We’re always pleased to hear from new companies which are becoming more popular due to their ethical and environment credentials. Here, Stuart Gooding from Finisterre explains a bit about his company.
“Authenticity, innovation and a strong commitment to sustainability are nourishing the growth of what’s been called ‘the perfect brand’.
“What’s in a name? Well, ‘Finisterre’ means literally the ends of the earth, and it’s a word that brilliantly sums up the way that this technical clothing brand is pushing at new frontiers – not just in terms of the performance of its products under the most extreme conditions, but also when it comes to setting new standards of ethical business practice.
“It’s also a name that’s been making impressive waves in the last couple of years, way beyond the serious surfing circles in which it first became known. GQ, for instance, listed Finisterre’s Anabatic shell jacket in their ‘100 Best Things in the World 2007’, while the global trend-spotters at über-cool Monocle magazine recently devoted a double-page spread to what it dubbed ‘the perfect brand’. Not bad for an operation started up in 2003 with a £4,000 loan from [UK charity] The Prince’s Trust and still run by a five-strong team of dedicated surfers from a converted mine-building at St Agnes on the North Cornwall coast.
“Finisterre is tapping into a hunger to connect with something more authentic than the shallow, clichéd values associated with so many of the big, global brands. The guys behind the company are not just talking the talk. For one thing, they’re personally testing their own products on a pretty much daily basis in the most challenging of labs – the Atlantic surf whose thunder is audible from their office. The results are posted on the Finisterre blog, along with vivid reports from other product-testers around the world, including international big-wave surfers, adventure racers and BBC film-crews working in the Antarctic.
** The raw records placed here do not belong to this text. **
Lemma demo_ready_exportable : exportable demo_ready.
Proof.
  destruct (demo_ready_related codesR) as [_ Hroom].
  destruct (Hroom demo_empty_room) as (((Hn & Hd) & _) & _).
  split; [exact (demo_ready_related typedR demo_empty_well_typed)|by split|].
  intros id info Hu Hi. assert (Hs : 1 <= id < next_id KeyLastCodeID (w_store demo_ready)).
  { apply Hd; [done|]. unfold code_at in Hi. apply bind_Some in Hi as (bz & -> & _). by eexists. }
  replace (next_id KeyLastCodeID (w_store demo_ready)) with 2 in Hs by (vm_compute; reflexivity).
  assert (id = 1) as -> by lia.
  assert (Heq : code_at (w_store demo_ready) 1 = Some (NewCodeInfo demo_code alice "" ""))
    by (vm_compute; reflexivity).
  rewrite Heq in Hi. injection Hi as <-.
  exists demo_code, (w_vm demo_ready). split; [vm_compute; reflexivity|].
  split; vm_compute; reflexivity.
Qed.

(** A chain that starts from the accounts of the old one. *)
Definition fresh_world : world := ref_world 1000000 {[ alice := gold 900; demo_contract := gold 100 ]}.

Lemma genesis_roundtrip_witness :
  exists data, returned (ExportGenesis demo_ready) = Some data /\
    contract_at (w_store (final (InitGenesis data) fresh_world)) demo_contract
      = contract_at (w_store demo_ready) demo_contract /\
    next_id KeyLastInstanceID (w_store (final (InitGenesis data) fresh_world)) = 1 /\
    next_id KeyLastInstanceID (w_store demo_ready) = 2.
Proof.
  destruct (genesis_roundtrip demo_ready fresh_world demo_ready_exportable
    (fun k => lookup_empty (M:=gmap bytes) k)) as [_ H].
  destruct (H _ _ ltac:(by_run)) as (_ & _ & H2). eexists. split; [vm_compute; reflexivity|].
  destruct (H2 _ ltac:(by_run)) as (_ & _ & H3 & _ & H4).
  split; [exact (H3 demo_contract)|]. split; [exact H4|vm_compute; reflexivity].
Defined.

Lemma import_reuses_instance_numbers_witness :
  exists data err, returned (ExportGenesis demo_ready) = Some data /\
    next_id KeyLastInstanceID (w_store (final (InitGenesis data) fresh_world)) = 1 /\
    returned (Instantiate (entry 3) ref_ctx 1 alice [] [] (final (InitGenesis data) fresh_world))
      = Some ([], Some err) /\ root_of err = ErrAccountExists.
Proof.
  do 2 eexists. split; [vm_compute; reflexivity|].
  match goal with |- next_id _ (w_store (final (InitGenesis ?d) _)) = _ /\ _ => set (data := d) end.
  destruct (import_reuses_instance_numbers data fresh_world (final (InitGenesis data) fresh_world)
    ltac:(vm_compute; reflexivity) ltac:(by_run)) as [H1 H].
  split; [exact H1|]. split; [vm_compute; reflexivity|].
  match goal with |- root_of ?e = _ => set (err := e) end.
  destruct (H _ 1 1 (entry 3) ref_ctx alice [] [] ([], Some err) _ (rtc_refl _ _) H1
    ltac:(vm_compute; by eexists) ltac:(by_run)) as (err' & He & Hr).
  injection He as ->. exact Hr.
Defined.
“For another, they’ve translated the idea of ethical business into much more than a vague aspiration, finding imaginative ways of reducing the company’s environmental impact in every area, from raw materials supply to product life and recycling. The success of these initiatives helped win Finisterre the Observer Ethical Business Award (2008), The Surfer’s Path Green Wave Award (2008), a Cornwall Sustainability Award (2008) and an ISPO New Brand Award (2008), as well as invitations to address international conferences alongside speakers such as Al Gore.
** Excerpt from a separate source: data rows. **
Lemma loadedR_Create creator code src bld : sound loadedR (Create creator code src bld).
Proof.
  apply sound_intro. intros w r w' H. unfold Create in H.
  destruct (uncompress code) as [c [err|]]; [by injection H as <- <-|]. minv H.
  apply compile_Ret in E0 as (v & Hv & ->). pose proof (frame_vm (R:=loadedR) _ _ _ _ Hv) as HR.
  destruct r0 as [h|err]; [|by injection H as <- <-]. minv H.
  apply autoIncrementID_Ret in E0 as (-> & _ & g & _ & _ & ->). minv H.
  apply store_Set_Ret in E0 as (g' & _ & _ & ->). injection H as <- <-. intros Hw id info Hu. simpl.
  set (n := next_id KeyLastCodeID (w_store w)). destruct (decide (id = n)) as [->|Hne].
  - rewrite code_at_set_eq. intros [= <-]. exists c, (w_vm w). simpl. rewrite Hv.
    split; [by eapply GetCode_Create|done].
  - rewrite !code_at_set_ne; [apply HR; [done|done]|keys_differ|].
    intros Heq%GetCodeKey_inj; [done|apply next_id_u64|done].
Qed.

Lemma loadedR_counted w w1 : counted w w1 -> loadedR w w1.
Proof. intros (g & _ & _ & ->). apply loadedR_Set. intros. keys_differ. Qed.

#[export] Instance loadedR_callframe : CallFrame loadedR.
Proof.
  apply callframe_record; [apply _|apply loadedR_Create|apply loadedR_counted|].
  intros. apply loadedR_Set. intros. keys_differ.
Qed.

(** ** What an import keeps *)

(** The accounts, the form of the records, and that code is loaded. *)
Definition importR (w w' : world) : Prop :=
  w_sdk w' = w_sdk w /\ typedR w w' /\ loadedR w w'.

#[export] Instance importR_preorder : PreOrder importR.
Proof.
  split; [intros w; split; [done|split; reflexivity]|]. intros w1 w2 w3 (H1 & H2 & H3) (J1 & J2 & J3).
  split; [congruence|]. split; [by transitivity w2|by transitivity w2].
Qed.

Lemma importR_Set k v :
  (forall s, well_typed s -> well_typed (kv_set k v s)) -> (forall id, k <> GetCodeKey id) ->
  sound importR (store_Set k v).
Proof.
  intros Ht Hk. apply sound_intro. intros w r w' (g & _ & _ & ->)%store_Set_Ret.
  split; [done|]. split; [exact (Ht (w_store w))|by apply loadedR_Set].
Qed.

Lemma importR_InitGenesis data : sound importR (InitGenesis data).
Proof.
  apply sound_InitGenesis.
  - apply _.
  - intros w w' Hg. pose proof (frame_gas typedR w w' Hg). pose proof (frame_gas loadedR w w' Hg).
    destruct Hg as (g & -> & _). done.
  - intros. apply sound_intro. intros w r w' H.
    split; [|split; eapply sound_Ret; [apply typedR_Create|done|apply loadedR_Create|done]].
    apply Create_Ret in H. destruct r as [id|err].
    + by destruct H as (? & h & v & g & _ & _ & _ & _ & _ & _ & ->).
    + by destruct H as (_ & (v & ->) & _).
  - intros. apply importR_Set; [intros; by apply well_typed_contract|intros; keys_differ].
  - intros. apply importR_Set; [intros; by apply well_typed_state|intros; keys_differ].
Qed.

End LoadedLemmas.

(** ** The life of a chain *)

Section Life.
Context {E : Env} {L : EnvLaws E} {MC : ModuleCodec} {ML : ModuleCodecLaws}.

(** A block, or a restart: the module exports its genesis file, on whatever
    meter, and imports it into an empty store, next to the accounts there were and
    with whatever virtual machine. *)
Inductive life_step : world -> world -> Prop :=
  | life_block w w' : chain_step w w' -> life_step w w'
  | life_restart w g bz w1 w0 w' :
      AppModule_ExportGenesis (set_gas g w) = Ret bz w1 ->
      (forall k, kv_get k (w_store w0) = None) ->
      (forall a, is_Some (account_at (w_sdk w) a) -> is_Some (account_at (w_sdk w0) a)) ->
      AppModule_InitGenesis bz w0 = Ret tt w' -> life_step w w'.

Definition life_ok (w : world) : Prop := chain_ok w /\ codes_loaded w.

Lemma life_readable w : life_ok w -> readable w.
Proof. by intros [[_ Hd Ht _] Hl]. Qed.

Lemma life_gas g w : life_ok w -> life_ok (set_gas g w).
Proof. by intros [[H1 H2 H3 H4] H5]. Qed.

Lemma life_exportable w : life_ok w -> no_archives w -> exportable w.
Proof.
  intros [[_ Hd Ht _] Hl] Ha. split; [done|done|]. intros id info Hu Hi.
  destruct (Hl _ _ Hu Hi) as (code & v & Hg & Hh). exists code, v. split; [done|].
  split; [by eapply Ha|done].
Qed.

Lemma chain_step_loaded w w' : chain_step w w' -> loadedR w w'.
Proof.
  intros [n ctx m limit w1 res w2 _ _ H|w1 w2 H]; [|by apply frame_sdk].
  exact (sound_message loadedR _ _ _ _ _ _ H).
Qed.

Lemma empty_loaded w : (forall k, kv_get k (w_store w) = None) -> codes_loaded w.
Proof. intros He id info _. unfold code_at. by rewrite He. Qed.

Lemma code_below s id :
  well_typed s -> codes_dense s -> is_u64 id ->
  (is_Some (code_at s id) <-> 1 <= id < next_id KeyLastCodeID s).
Proof.
  intros Ht [_ Hd] Hu. rewrite <- (Hd id Hu). unfold code_at. destruct (kv_get (GetCodeKey id) s) as [b|] eqn:Eb.
  - split; [by eexists|]. intros _. simpl. by eapply wt_code.
  - by split; intros [].
Qed.

Lemma contract_record w a : is_Some (contract_at (w_store w) a) -> is_Some (kv_get (GetContractAddressKey a) (w_store w)).
Proof. unfold contract_at. destruct (kv_get _ _); [by eexists|by intros []]. Qed.

(** What the module exports, in the terms of [Genesis.v]. *)
Lemma life_export w g bz w1 :
  life_ok w -> AppModule_ExportGenesis (set_gas g w) = Ret bz w1 ->
  bz = MarshalJSON_Genesis (exported w) /\ ids_u64 (exported w).
Proof.
  intros Hok HX. pose proof (life_readable _ (life_gas g _ Hok)) as Hr.
  destruct (proj2 (wpg_elim _ _ _ (wpg_AppModule_ExportGenesis _ Hr)) _ _ HX) as [-> _].
  split; [done|]. exact (exported_ids_u64 _ Hr).
Qed.

(** The contracts of a cleaned export are those of the chain. *)
Lemma clean_exported_contract w c i :
  well_typed (w_store w) -> In c (Contracts (clean_genesis (exported w))) ->
  unmarshal_ContractInfo (marshal_ContractInfo (contract_Info c)) = Some i ->
  exists info, contract_at (w_store w) (ContractAddress c) = Some info /\ CodeID i = CodeID info.
Proof.
  intros Ht Hin Hi. simpl in Hin. rewrite map_map in Hin.
  apply in_map_iff in Hin as ([a bz] & <- & Hbz%kv_iter_spec).
  destruct (wt_contract _ Ht a bz Hbz) as [info Hinfo]. simpl in Hi |- *. rewrite Hinfo in Hi. simpl in Hi.
  exists info. split; [unfold contract_at, GetContractAddressKey; by rewrite Hbz|].
  rewrite unmarshal_marshal_ContractInfo in Hi. injection Hi as <-. simpl. apply u64_small.
  by eapply unmarshal_ContractInfo_u64.
Qed.

Lemma clean_exported_length w :
  codes_dense (w_store w) ->
  1 + Z.of_nat (length (Codes (clean_genesis (exported w)))) = next_id KeyLastCodeID (w_store w).
Proof.
  intros [H1 _]. simpl. rewrite !length_map, length_seqZ. lia.
Qed.

Lemma restart_ok w g bz w1 w0 w' :
  life_ok w -> AppModule_ExportGenesis (set_gas g w) = Ret bz w1 ->
  (forall k, kv_get k (w_store w0) = None) ->
  (forall a, is_Some (account_at (w_sdk w) a) -> is_Some (account_at (w_sdk w0) a)) ->
  AppModule_InitGenesis bz w0 = Ret tt w' -> life_ok w'.
Proof.
  intros Hok HX He Hacc HI. destruct (life_export _ _ _ _ Hok HX) as [-> Hids].
  unfold AppModule_InitGenesis in HI. destruct (addresses_ok (exported w)) eqn:Ha.
  2: { destruct (Unmarshal_bad_address _ Hids Ha) as [err Herr]. by rewrite Herr in HI. }
  rewrite Unmarshal_Marshal_Genesis in HI by done.
  destruct (sound_Ret _ _ _ _ _ (importR_InitGenesis _) HI) as (Hs & Ht & Hl).
  pose proof (empty_chain_ok w0 He) as [_ _ Ht0 _]. apply Ht in Ht0.
  destruct Hok as [[H1 H2 H3 H4] H5]. pose proof (clean_exported_length w H2) as Hlen.
  pose proof (next_id_u64 KeyLastCodeID (w_store w)) as Hu64. unfold is_u64 in Hu64.
  destruct (InitGenesis_Ret _ _ _ _ HI He ltac:(lia)) as (Hn & Hd & Hcon). rewrite Hlen in Hn.
  assert (Hold : forall a i, contract_at (w_store w') a = Some i ->
    exists info, contract_at (w_store w) a = Some info /\ CodeID i = CodeID info).
  { intros a i (c & Hc & <- & Hi)%Hcon. by eapply clean_exported_contract. }
  split; [split|]; [|done|done| |by apply Hl, empty_loaded].
  - intros a [b Hb]. rewrite Hs. apply Hacc, H1, contract_record.
    destruct (wt_contract _ Ht0 a b Hb) as [i Hi]. destruct (Hold a i) as (info & Hinfo & _); [|by eexists].
    unfold contract_at. by rewrite Hb.
  - intros a i. simpl. intros (info & Hinfo & Hid)%Hold. destruct (H4 a info Hinfo) as (Hu & Hc & n & Hx).
    rewrite Hid. split; [done|]. split; [|exists n; unfold reg_address; by rewrite Hid].
    apply (code_below _ _ Ht0 Hd Hu). rewrite Hn. by apply (code_below _ _ H3 H2 Hu).
Qed.

Lemma life_reachable_ok w0 w : rtc life_step w0 w -> life_ok w0 -> life_ok w.
Proof.
  induction 1 as [|w1 w2 w3 H _ IH]; [done|]. intros Hok. apply IH.
  destruct H as [w1 w2 H|w1 g bz w2 w4 w5 HX He Hacc HI].
  - destruct Hok as [H1 H2]. split; [by eapply chain_step_ok|by eapply chain_step_loaded].
  - by eapply restart_ok.
Qed.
“In 2007, Finisterre decided to pull production out of China in view of concerns over working conditions and employee rights. Manufacturing now takes place in Devon and Portugal, and at a facility in Colombia run by nuns as part of a rehabilitation project for at risk women, and more recently the company have been spearheading an initiative with a small sheep farmer to bring back a rare breed with the intention of sourcing high quality wool right on their doorstep.”
We hope to have more about Finisterre and its wool breeding programme soon.